AIM OF THE TASK: In this data, count the lines in which "evValidate" appears and give only that number.

Saved data entries:
_ _ _ _ _ _ _
(* ===== verification/PbftEvidence.v ===== *)
(** Evidence of double signing and the pool that collects it.

    Models consensus/pbft/evidence: the records made of the four messages,
    their validation, the lists kept for each identity and the pool.  The
    identity of a message, a string of four numbers in the code, is the tuple
    of them; the database of the pool is the list of what was written to it,
    and writing to it succeeds.  The items under one identity have equal sort
    keys, so the code's sorting of them is left out. *)

From S2P Require Import Prelude BitArray PbftTypes PbftValidators.

Section evidence.
Context `{Crypto}.

(** ** Records *)

Record EvidenceNode := mkEN {
  en_Index : Z;
  en_NodeID : Z;
  en_BlsPubKey : PublicKey;
}.

Definition NewEvidenceNode (n : ValidateNode) : EvidenceNode :=
  mkEN (vn_Index n) (vn_NodeID n) (vn_BlsPubKey n).

Record EvidencePrepare := mkEP {
  ep_Epoch : Z;
  ep_ViewNumber : Z;
  ep_BlockHash : Z;
  ep_BlockNumber : Z;
  ep_BlockIndex : Z;
  ep_BlockData : Z;
  ep_ValidateNode : EvidenceNode;
  ep_Signature : Z;
}.

Record EvidenceVote := mkEV {
  ev_Epoch : Z;
  ev_ViewNumber : Z;
  ev_BlockHash : Z;
  ev_BlockNumber : Z;
  ev_BlockIndex : Z;
  ev_ValidateNode : EvidenceNode;
  ev_Signature : Z;
}.

(** [EvidencePrecommit] has the fields and the digest of [EvidenceVote]. *)
Definition EvidencePrecommit : Type := EvidenceVote.

Record EvidenceView := mkEW {
  ew_Epoch : Z;
  ew_ViewNumber : Z;
  ew_BlockHash : Z;
  ew_BlockNumber : Z;
  ew_ValidateNode : EvidenceNode;
  ew_Signature : Z;
  ew_BlockEpoch : Z;
  ew_BlockView : Z;
}.

#[export] Instance EvidenceNode_eq_dec : EqDecision EvidenceNode.
Proof. solve_decision. Defined.
#[export] Instance EvidencePrepare_eq_dec : EqDecision EvidencePrepare.
Proof. solve_decision. Defined.
#[export] Instance EvidenceVote_eq_dec : EqDecision EvidenceVote.
Proof. solve_decision. Defined.
#[export] Instance EvidenceView_eq_dec : EqDecision EvidenceView.
Proof. solve_decision. Defined.

Definition NewEvidencePrepare (m : PrepareBlock) (n : ValidateNode) : EvidencePrepare :=
  mkEP (pb_Epoch m) (pb_ViewNumber m) (Hash (pb_Block m)) (bNumber (pb_Block m))
    (pb_BlockIndex m) (blockData (pb_Block m)) (NewEvidenceNode n) (pb_Signature m).

Definition NewEvidenceVote (m : PrepareVote) (n : ValidateNode) : EvidenceVote :=
  mkEV (pv_Epoch m) (pv_ViewNumber m) (pv_BlockHash m) (pv_BlockNumber m)
    (pv_BlockIndex m) (NewEvidenceNode n) (pv_Signature m).

Definition NewEvidencePrecommit (m : PreCommit) (n : ValidateNode) : EvidencePrecommit :=
  mkEV (pc_Epoch m) (pc_ViewNumber m) (pc_BlockHash m) (pc_BlockNumber m)
    (pc_BlockIndex m) (NewEvidenceNode n) (pc_Signature m).

Definition NewEvidenceView (m : ViewChange) (n : ValidateNode) : EvidenceView :=
  mkEW (vc_Epoch m) (vc_ViewNumber m) (vc_BlockHash m) (vc_BlockNumber m)
    (NewEvidenceNode n) (vc_Signature m) (vcBlockView m).1 (vcBlockView m).2.

Definition epDigest (e : EvidencePrepare) : list Z :=
  [ep_Epoch e; ep_ViewNumber e; ep_BlockHash e; ep_BlockNumber e; ep_BlockData e;
   ep_BlockIndex e; en_Index (ep_ValidateNode e)].
Definition evDigest (e : EvidenceVote) : list Z :=
  [ev_Epoch e; ev_ViewNumber e; ev_BlockHash e; ev_BlockNumber e; ev_BlockIndex e].
Definition ewDigest (e : EvidenceView) : list Z :=
  [ew_Epoch e; ew_ViewNumber e; ew_BlockHash e; ew_BlockNumber e;
   ew_BlockEpoch e; ew_BlockView e].

Definition epVerify (e : EvidencePrepare) : outcome unit :=
  blsVerify (en_BlsPubKey (ep_ValidateNode e)) (epDigest e) (ep_Signature e).
Definition evVerify (e : EvidenceVote) : outcome unit :=
  blsVerify (en_BlsPubKey (ev_ValidateNode e)) (evDigest e) (ev_Signature e).
Definition ewVerify (e : EvidenceView) : outcome unit :=
  blsVerify (en_BlsPubKey (ew_ValidateNode e)) (ewDigest e) (ew_Signature e).

(** ** Duplicates *)

Inductive Duplicate :=
  | DuplicatePrepareBlockEvidence (a b : EvidencePrepare)
  | DuplicatePrepareVoteEvidence (a b : EvidenceVote)
  | DuplicatePrecommitEvidence (a b : EvidencePrecommit)
  | DuplicateViewChangeEvidence (a b : EvidenceView).

#[export] Instance Duplicate_eq_dec : EqDecision Duplicate.
Proof. solve_decision. Defined.

Definition DuplicatePrepareBlockType : Z := 1.
Definition DuplicatePrepareVoteType : Z := 2.
Definition DuplicateViewChangeType : Z := 3.
Definition DuplicatePreCommitType : Z := 4.

Definition dupType (d : Duplicate) : Z :=
  match d with
  | DuplicatePrepareBlockEvidence _ _ => DuplicatePrepareBlockType
  | DuplicatePrepareVoteEvidence _ _ => DuplicatePrepareVoteType
  | DuplicatePrecommitEvidence _ _ => DuplicatePreCommitType
  | DuplicateViewChangeEvidence _ _ => DuplicateViewChangeType
  end.

Definition dupEpoch (d : Duplicate) : Z :=
  match d with
  | DuplicatePrepareBlockEvidence a _ => ep_Epoch a
  | DuplicatePrepareVoteEvidence a _ => ev_Epoch a
  | DuplicatePrecommitEvidence a _ => ev_Epoch a
  | DuplicateViewChangeEvidence a _ => ew_Epoch a
  end.

Definition sameNode (a b : EvidenceNode) : bool :=
  (en_Index a =? en_Index b) && (en_NodeID a =? en_NodeID b)
  && (pubSerialize (en_BlsPubKey a) =? pubSerialize (en_BlsPubKey b)).

(** The [Validate] methods: every check that fails is an error. *)
Definition epValidate (a b : EvidencePrepare) : outcome unit :=
  reject (negb (ep_Epoch a =? ep_Epoch b)) GenericError ≫= λ _,
  reject (negb (ep_ViewNumber a =? ep_ViewNumber b)) GenericError ≫= λ _,
  reject (negb (ep_BlockNumber a =? ep_BlockNumber b)) GenericError ≫= λ _,
  reject (negb (sameNode (ep_ValidateNode a) (ep_ValidateNode b))) GenericError ≫= λ _,
  reject (ep_BlockHash a =? ep_BlockHash b) GenericError ≫= λ _,
  epVerify a ≫= λ _, epVerify b.

Definition evValidate (a b : EvidenceVote) : outcome unit :=
  reject (negb (ev_Epoch a =? ev_Epoch b)) GenericError ≫= λ _,
  reject (negb (ev_ViewNumber a =? ev_ViewNumber b)) GenericError ≫= λ _,
  reject (negb (ev_BlockNumber a =? ev_BlockNumber b)) GenericError ≫= λ _,
  reject (negb (sameNode (ev_ValidateNode a) (ev_ValidateNode b))) GenericError ≫= λ _,
  reject (ev_BlockHash a =? ev_BlockHash b) GenericError ≫= λ _,
  evVerify a ≫= λ _, evVerify b.

Definition ewValidate (a b : EvidenceView) : outcome unit :=
  reject (negb (ew_Epoch a =? ew_Epoch b)) GenericError ≫= λ _,
  reject (negb (ew_ViewNumber a =? ew_ViewNumber b)) GenericError ≫= λ _,
  reject (negb (sameNode (ew_ValidateNode a) (ew_ValidateNode b))) GenericError ≫= λ _,
  reject ((ew_BlockNumber a =? ew_BlockNumber b) && (ew_BlockHash a =? ew_BlockHash b))
    GenericError ≫= λ _,
  ewVerify a ≫= λ _, ewVerify b.

Definition Validate (d : Duplicate) : outcome unit :=
  match d with
  | DuplicatePrepareBlockEvidence a b => epValidate a b
  | DuplicatePrepareVoteEvidence a b => evValidate a b
  | DuplicatePrecommitEvidence a b => evValidate a b
  | DuplicateViewChangeEvidence a b => ewValidate a b
  end.

(** ** Lists of one identity *)

(** The two records of a duplicate, the smaller hash first. *)
Definition byHash {A} (hash : A → Z) (new old : A) : A * A :=
  if hash old <? hash new then (old, new) else (new, old).

Definition opbFind (l : list EvidencePrepare) (epoch viewNumber blockNumber : Z) :
    option EvidencePrepare :=
  head (base.filter (λ v, ep_Epoch v = epoch ∧ ep_ViewNumber v = viewNumber
                          ∧ ep_BlockNumber v = blockNumber) l).

Definition opbAdd (l : list EvidencePrepare) (pb : EvidencePrepare) :
    list EvidencePrepare * option Duplicate :=
  match opbFind l (ep_Epoch pb) (ep_ViewNumber pb) (ep_BlockNumber pb) with
  | Some ev =>
      if ep_BlockHash ev =? ep_BlockHash pb then (l, None)
      else let '(a, b) := byHash ep_BlockHash pb ev in
           (l, Some (DuplicatePrepareBlockEvidence a b))
  | None => (l ++ [pb], None)
  end.

Definition opvFind (l : list EvidenceVote) (epoch viewNumber blockNumber : Z) :
    option EvidenceVote :=
  head (base.filter (λ v, ev_Epoch v = epoch ∧ ev_ViewNumber v = viewNumber
                          ∧ ev_BlockNumber v = blockNumber) l).

(** [NumberOrderPrepareVote.Add] and [NumberOrderPrecommit.Add] *)
Definition opvAdd (dup : EvidenceVote → EvidenceVote → Duplicate)
    (l : list EvidenceVote) (pv : EvidenceVote) : list EvidenceVote * option Duplicate :=
  match opvFind l (ev_Epoch pv) (ev_ViewNumber pv) (ev_BlockNumber pv) with
  | Some ev =>
      if ev_BlockHash ev =? ev_BlockHash pv then (l, None)
      else let '(a, b) := byHash ev_BlockHash pv ev in (l, Some (dup a b))
  | None => (l ++ [pv], None)
  end.

(** The lookup for view changes compares the block number with its second
    argument. *)
Definition ovcFind (l : list EvidenceView) (epoch blockNumber : Z) : option EvidenceView :=
  head (base.filter (λ v, ew_Epoch v = epoch ∧ ew_BlockNumber v = blockNumber) l).

(** [Add] passes the view number to it. *)
Definition ovcAdd (l : list EvidenceView) (vc : EvidenceView) :
    list EvidenceView * option Duplicate :=
  match ovcFind l (ew_Epoch vc) (ew_ViewNumber vc) with
  | Some ev =>
      if negb (ew_BlockNumber ev =? ew_BlockNumber vc)
         || negb (ew_BlockHash ev =? ew_BlockHash vc)
      then let '(a, b) := byHash ew_BlockHash vc ev in
           (l, Some (DuplicateViewChangeEvidence a b))
      else (l, None)
  | None => (l ++ [vc], None)
  end.

(** ** The pool *)

(** Epoch, block number, view number and index of the signer. *)
Definition Identity : Type := Z * Z * Z * Z.

Record EvidencePool := mkPool {
  ep_pb : gmap Identity (list EvidencePrepare);
  ep_pv : gmap Identity (list EvidenceVote);
  ep_pc : gmap Identity (list EvidencePrecommit);
  ep_vc : gmap Identity (list EvidenceView);
  ep_db : list Duplicate;
}.

Definition NewBaseEvidencePool : EvidencePool := mkPool ∅ ∅ ∅ ∅ [].

Definition verifyIdentity (m : ConsensusMsg) : Identity :=
  (EpochNum m, BlockNum m, ViewNum m, NodeIndex m).

(** Adding to the list of an identity. *)
Definition evidenceAdd {A} (add : list A → A → list A * option Duplicate)
    (m : gmap Identity (list A)) (x : A) (id : Identity) :
    gmap Identity (list A) * option Duplicate :=
  let '(l, d) := add (default [] (m !! id)) x in (<[id := l]> m, d).

Definition commit (d : option Duplicate) (db : list Duplicate) : list Duplicate :=
  match d with
  | None => db
  | Some d => if decide (d ∈ db) then db else db ++ [d]
  end.

Definition evAddPrepareBlock (p : EvidencePool) (m : PrepareBlock) (n : ValidateNode) :
    EvidencePool * option Duplicate :=
  let '(pb, d) := evidenceAdd opbAdd (ep_pb p) (NewEvidencePrepare m n)
                    (verifyIdentity (MPrepareBlock m)) in
  (mkPool pb (ep_pv p) (ep_pc p) (ep_vc p) (commit d (ep_db p)), d).

Definition evAddPrepareVote (p : EvidencePool) (m : PrepareVote) (n : ValidateNode) :
    EvidencePool * option Duplicate :=
  let '(pv, d) := evidenceAdd (opvAdd DuplicatePrepareVoteEvidence) (ep_pv p)
                    (NewEvidenceVote m n) (verifyIdentity (MPrepareVote m)) in
  (mkPool (ep_pb p) pv (ep_pc p) (ep_vc p) (commit d (ep_db p)), d).

Definition evAddPreCommit (p : EvidencePool) (m : PreCommit) (n : ValidateNode) :
    EvidencePool * option Duplicate :=
  let '(pc, d) := evidenceAdd (opvAdd DuplicatePrecommitEvidence) (ep_pc p)
                    (NewEvidencePrecommit m n) (verifyIdentity (MPreCommit m)) in
  (mkPool (ep_pb p) (ep_pv p) pc (ep_vc p) (commit d (ep_db p)), d).

Definition evAddViewChange (p : EvidencePool) (m : ViewChange) (n : ValidateNode) :
    EvidencePool * option Duplicate :=
  let '(vc, d) := evidenceAdd ovcAdd (ep_vc p) (NewEvidenceView m n)
                    (verifyIdentity (MViewChange m)) in
  (mkPool (ep_pb p) (ep_pv p) (ep_pc p) vc (commit d (ep_db p)), d).

(** [Clear] drops the identities up to a block of an epoch. *)
Definition stale (epoch blockNumber : Z) (id : Identity) : bool :=
  let '(e, n, _, _) := id in (e <? epoch) || ((e =? epoch) && (n <=? blockNumber)).

Definition clearMap {A} (epoch blockNumber : Z) (m : gmap Identity (list A)) :
    gmap Identity (list A) :=
  base.filter (λ kv, stale epoch blockNumber kv.1 = false) m.

Definition evClear (p : EvidencePool) (epoch blockNumber : Z) : EvidencePool :=
  mkPool (clearMap epoch blockNumber (ep_pb p)) (clearMap epoch blockNumber (ep_pv p))
    (clearMap epoch blockNumber (ep_pc p)) (clearMap epoch blockNumber (ep_vc p)) (ep_db p).

(** The first byte of the key under which a duplicate is written: the prefix
    of its kind or, for precommits, which have none, of its epoch. *)
Definition keyFlag (d : Duplicate) : Z :=
  match d with
  | DuplicatePrepareBlockEvidence _ _ => 1
  | DuplicatePrepareVoteEvidence _ _ => 2
  | DuplicateViewChangeEvidence _ _ => 3
  | DuplicatePrecommitEvidence _ _ => Z.shiftr (u64 (dupEpoch d)) 56
  end.

(** [Evidences] reads the entries whose first byte is a known prefix. *)
Definition Evidences (p : EvidencePool) : list Duplicate :=
  base.filter (λ d, keyFlag d = 1 ∨ keyFlag d = 2 ∨ keyFlag d = 3) (ep_db p).

(** [NewEvidence]: the kinds that can be decoded, by their number. *)
Definition evidenceKnown (dupType : Z) : bool :=
  (dupType =? DuplicatePrepareBlockType) || (dupType =? DuplicatePrepareVoteType)
  || (dupType =? DuplicateViewChangeType).
End evidence.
_ _ _ _ _ _ _
WORKED SOLUTION: 3